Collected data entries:

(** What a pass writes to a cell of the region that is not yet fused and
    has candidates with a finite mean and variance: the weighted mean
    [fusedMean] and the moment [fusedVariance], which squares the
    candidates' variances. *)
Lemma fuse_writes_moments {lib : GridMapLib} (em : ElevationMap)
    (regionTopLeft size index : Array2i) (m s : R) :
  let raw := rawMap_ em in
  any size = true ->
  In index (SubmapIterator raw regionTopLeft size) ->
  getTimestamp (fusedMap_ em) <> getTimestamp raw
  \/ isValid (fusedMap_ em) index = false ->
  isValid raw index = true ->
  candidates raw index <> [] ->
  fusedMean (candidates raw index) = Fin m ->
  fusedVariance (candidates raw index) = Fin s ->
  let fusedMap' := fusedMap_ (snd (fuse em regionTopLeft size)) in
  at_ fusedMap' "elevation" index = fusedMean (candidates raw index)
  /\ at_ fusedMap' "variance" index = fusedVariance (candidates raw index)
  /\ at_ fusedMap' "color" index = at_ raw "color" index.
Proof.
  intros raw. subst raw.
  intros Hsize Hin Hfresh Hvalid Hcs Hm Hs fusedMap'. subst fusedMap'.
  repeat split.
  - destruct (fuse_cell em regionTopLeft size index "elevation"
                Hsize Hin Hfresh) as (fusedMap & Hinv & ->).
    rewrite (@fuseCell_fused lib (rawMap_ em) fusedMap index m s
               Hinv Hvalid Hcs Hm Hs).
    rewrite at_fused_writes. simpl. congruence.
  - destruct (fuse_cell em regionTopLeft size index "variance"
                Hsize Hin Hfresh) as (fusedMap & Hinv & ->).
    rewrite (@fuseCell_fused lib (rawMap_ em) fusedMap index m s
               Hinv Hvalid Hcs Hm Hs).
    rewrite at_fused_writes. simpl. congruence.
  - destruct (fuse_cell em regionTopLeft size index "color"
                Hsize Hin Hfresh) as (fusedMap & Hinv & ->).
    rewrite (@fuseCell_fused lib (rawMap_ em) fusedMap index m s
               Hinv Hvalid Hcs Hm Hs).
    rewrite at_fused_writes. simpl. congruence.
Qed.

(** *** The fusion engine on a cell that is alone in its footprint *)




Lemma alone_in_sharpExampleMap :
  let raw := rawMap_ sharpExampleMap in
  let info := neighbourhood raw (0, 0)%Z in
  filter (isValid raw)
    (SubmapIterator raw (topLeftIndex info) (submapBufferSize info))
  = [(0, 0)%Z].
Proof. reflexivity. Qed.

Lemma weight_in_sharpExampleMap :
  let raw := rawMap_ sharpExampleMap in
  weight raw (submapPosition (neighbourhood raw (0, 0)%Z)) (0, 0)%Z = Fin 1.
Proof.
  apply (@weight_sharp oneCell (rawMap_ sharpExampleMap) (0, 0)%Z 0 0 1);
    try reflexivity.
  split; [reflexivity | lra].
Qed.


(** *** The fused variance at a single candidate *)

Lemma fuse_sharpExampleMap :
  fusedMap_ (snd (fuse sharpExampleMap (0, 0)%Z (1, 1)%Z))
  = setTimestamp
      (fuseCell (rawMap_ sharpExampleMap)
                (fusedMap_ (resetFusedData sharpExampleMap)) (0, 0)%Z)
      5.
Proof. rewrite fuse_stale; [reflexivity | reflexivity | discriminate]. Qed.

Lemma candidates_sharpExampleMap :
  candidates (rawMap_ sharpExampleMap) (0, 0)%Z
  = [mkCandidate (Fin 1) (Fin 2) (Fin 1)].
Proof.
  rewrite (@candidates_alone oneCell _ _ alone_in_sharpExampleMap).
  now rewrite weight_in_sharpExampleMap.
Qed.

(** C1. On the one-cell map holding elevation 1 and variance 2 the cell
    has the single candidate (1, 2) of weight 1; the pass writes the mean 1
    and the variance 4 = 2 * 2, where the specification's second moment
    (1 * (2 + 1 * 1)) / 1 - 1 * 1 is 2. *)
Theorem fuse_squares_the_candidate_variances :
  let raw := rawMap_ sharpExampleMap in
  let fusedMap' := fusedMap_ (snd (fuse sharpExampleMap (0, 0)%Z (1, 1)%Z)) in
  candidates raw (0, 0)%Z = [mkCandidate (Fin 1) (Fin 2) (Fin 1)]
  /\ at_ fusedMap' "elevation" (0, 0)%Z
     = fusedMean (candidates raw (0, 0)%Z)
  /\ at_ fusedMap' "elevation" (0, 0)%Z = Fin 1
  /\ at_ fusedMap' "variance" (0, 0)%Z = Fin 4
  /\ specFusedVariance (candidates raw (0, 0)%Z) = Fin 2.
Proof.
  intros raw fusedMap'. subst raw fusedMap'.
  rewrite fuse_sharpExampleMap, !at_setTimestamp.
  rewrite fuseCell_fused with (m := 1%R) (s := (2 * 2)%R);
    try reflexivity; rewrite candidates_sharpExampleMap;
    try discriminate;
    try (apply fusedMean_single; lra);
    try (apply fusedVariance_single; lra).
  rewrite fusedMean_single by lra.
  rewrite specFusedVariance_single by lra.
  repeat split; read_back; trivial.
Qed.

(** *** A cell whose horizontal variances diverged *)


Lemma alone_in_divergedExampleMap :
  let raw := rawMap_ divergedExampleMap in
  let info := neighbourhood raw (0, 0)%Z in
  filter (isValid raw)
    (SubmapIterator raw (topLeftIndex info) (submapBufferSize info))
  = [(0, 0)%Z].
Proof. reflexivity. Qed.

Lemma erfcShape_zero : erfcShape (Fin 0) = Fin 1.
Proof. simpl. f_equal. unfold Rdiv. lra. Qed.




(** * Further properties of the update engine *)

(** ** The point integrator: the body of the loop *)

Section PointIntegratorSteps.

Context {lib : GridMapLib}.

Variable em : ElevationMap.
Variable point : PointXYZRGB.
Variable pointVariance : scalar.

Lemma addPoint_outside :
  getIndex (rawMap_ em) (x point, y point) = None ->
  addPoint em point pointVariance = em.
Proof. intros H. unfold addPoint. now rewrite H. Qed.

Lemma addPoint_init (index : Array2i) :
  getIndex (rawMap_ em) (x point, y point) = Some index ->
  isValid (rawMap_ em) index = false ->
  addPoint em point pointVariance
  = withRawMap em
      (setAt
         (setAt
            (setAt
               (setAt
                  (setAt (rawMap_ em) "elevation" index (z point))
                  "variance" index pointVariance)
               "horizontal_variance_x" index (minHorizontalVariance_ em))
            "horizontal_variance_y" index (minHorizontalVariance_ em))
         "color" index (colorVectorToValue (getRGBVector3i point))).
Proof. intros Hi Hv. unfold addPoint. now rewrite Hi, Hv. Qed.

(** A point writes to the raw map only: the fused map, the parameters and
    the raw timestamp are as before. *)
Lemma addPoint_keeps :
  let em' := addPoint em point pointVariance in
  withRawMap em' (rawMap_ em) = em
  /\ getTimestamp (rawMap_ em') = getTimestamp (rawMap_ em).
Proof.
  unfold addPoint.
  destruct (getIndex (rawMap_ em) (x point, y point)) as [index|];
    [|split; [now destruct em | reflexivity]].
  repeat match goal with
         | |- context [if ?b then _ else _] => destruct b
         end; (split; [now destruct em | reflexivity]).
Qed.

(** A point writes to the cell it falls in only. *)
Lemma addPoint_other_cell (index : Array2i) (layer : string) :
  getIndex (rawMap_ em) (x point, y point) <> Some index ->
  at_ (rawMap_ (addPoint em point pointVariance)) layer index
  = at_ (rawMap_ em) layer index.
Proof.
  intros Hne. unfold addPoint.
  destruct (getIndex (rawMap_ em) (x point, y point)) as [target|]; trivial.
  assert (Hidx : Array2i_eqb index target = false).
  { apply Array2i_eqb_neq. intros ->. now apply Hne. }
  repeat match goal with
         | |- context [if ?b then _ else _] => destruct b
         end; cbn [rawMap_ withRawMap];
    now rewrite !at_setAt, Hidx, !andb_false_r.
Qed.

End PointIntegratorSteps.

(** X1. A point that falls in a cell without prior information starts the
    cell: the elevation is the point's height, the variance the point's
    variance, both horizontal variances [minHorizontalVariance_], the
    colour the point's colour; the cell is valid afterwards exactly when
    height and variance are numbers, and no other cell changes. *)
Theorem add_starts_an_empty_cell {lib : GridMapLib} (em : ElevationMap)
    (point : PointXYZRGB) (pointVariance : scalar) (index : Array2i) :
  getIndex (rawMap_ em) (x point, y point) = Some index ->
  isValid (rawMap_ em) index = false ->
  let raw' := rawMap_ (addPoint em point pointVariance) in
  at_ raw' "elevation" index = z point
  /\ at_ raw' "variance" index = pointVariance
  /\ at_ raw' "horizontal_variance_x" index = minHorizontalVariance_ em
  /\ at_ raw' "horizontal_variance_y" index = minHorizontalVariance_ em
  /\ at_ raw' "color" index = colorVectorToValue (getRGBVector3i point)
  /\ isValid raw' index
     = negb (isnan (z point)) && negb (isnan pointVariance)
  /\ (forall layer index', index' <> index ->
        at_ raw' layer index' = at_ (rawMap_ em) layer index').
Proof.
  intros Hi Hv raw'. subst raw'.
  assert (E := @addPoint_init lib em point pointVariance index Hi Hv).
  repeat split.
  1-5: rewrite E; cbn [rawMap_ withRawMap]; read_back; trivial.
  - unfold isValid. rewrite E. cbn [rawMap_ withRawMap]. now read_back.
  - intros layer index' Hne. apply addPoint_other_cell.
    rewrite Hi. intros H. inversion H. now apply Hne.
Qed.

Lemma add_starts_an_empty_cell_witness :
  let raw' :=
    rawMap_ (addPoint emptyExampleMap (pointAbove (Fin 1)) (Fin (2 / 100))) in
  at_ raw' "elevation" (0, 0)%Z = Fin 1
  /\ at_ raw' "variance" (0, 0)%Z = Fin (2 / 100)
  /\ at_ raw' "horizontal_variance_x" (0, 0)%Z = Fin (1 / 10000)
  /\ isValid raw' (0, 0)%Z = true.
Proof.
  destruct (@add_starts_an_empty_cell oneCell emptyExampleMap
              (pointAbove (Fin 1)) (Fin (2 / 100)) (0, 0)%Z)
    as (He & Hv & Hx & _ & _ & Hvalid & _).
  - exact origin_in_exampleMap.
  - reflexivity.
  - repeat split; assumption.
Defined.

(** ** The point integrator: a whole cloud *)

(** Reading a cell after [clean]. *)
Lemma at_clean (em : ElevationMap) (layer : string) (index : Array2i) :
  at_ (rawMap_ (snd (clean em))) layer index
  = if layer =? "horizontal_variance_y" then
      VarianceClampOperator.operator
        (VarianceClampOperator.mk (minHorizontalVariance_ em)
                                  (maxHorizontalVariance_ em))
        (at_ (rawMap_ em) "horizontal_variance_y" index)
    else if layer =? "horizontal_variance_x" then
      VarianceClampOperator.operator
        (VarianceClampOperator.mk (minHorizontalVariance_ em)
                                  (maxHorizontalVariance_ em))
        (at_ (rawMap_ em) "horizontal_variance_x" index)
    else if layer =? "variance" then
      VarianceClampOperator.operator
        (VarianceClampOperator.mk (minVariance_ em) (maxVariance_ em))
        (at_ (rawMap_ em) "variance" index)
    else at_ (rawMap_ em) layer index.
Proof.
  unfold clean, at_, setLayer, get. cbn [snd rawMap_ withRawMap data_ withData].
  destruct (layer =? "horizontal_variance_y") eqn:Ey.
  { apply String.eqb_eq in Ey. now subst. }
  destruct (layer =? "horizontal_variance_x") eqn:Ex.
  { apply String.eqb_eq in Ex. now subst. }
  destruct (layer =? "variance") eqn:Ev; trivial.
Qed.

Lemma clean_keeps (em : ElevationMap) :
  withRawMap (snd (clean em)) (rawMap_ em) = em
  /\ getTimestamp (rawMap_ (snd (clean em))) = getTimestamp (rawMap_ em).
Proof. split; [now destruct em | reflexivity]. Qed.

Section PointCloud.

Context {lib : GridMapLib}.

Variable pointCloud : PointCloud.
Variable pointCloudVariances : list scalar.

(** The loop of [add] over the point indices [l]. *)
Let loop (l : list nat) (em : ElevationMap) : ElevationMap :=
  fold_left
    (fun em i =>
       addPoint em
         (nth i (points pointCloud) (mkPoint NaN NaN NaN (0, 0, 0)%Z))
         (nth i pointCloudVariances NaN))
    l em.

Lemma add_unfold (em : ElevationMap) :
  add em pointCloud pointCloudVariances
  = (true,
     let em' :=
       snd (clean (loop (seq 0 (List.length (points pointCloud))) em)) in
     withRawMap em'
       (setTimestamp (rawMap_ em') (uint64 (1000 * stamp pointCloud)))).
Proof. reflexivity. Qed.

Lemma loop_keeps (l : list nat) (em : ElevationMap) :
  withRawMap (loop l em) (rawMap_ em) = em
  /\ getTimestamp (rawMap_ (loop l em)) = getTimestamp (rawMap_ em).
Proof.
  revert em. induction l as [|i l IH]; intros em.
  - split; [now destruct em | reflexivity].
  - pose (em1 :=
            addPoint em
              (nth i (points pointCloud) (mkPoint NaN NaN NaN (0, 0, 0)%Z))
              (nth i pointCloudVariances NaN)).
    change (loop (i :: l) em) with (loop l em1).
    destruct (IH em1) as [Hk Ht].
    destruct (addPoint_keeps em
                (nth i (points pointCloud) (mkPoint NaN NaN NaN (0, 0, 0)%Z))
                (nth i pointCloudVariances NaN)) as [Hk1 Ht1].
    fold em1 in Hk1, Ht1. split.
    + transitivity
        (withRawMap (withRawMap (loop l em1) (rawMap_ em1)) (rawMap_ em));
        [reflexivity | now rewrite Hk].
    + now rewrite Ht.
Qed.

What you are asked to do: Which lines above include the string "getTimestamp"? Show them.

Expected answer:
  getTimestamp (fusedMap_ em) <> getTimestamp raw
  /\ getTimestamp (rawMap_ em') = getTimestamp (rawMap_ em).
  /\ getTimestamp (rawMap_ (snd (clean em))) = getTimestamp (rawMap_ em).
  /\ getTimestamp (rawMap_ (loop l em)) = getTimestamp (rawMap_ em).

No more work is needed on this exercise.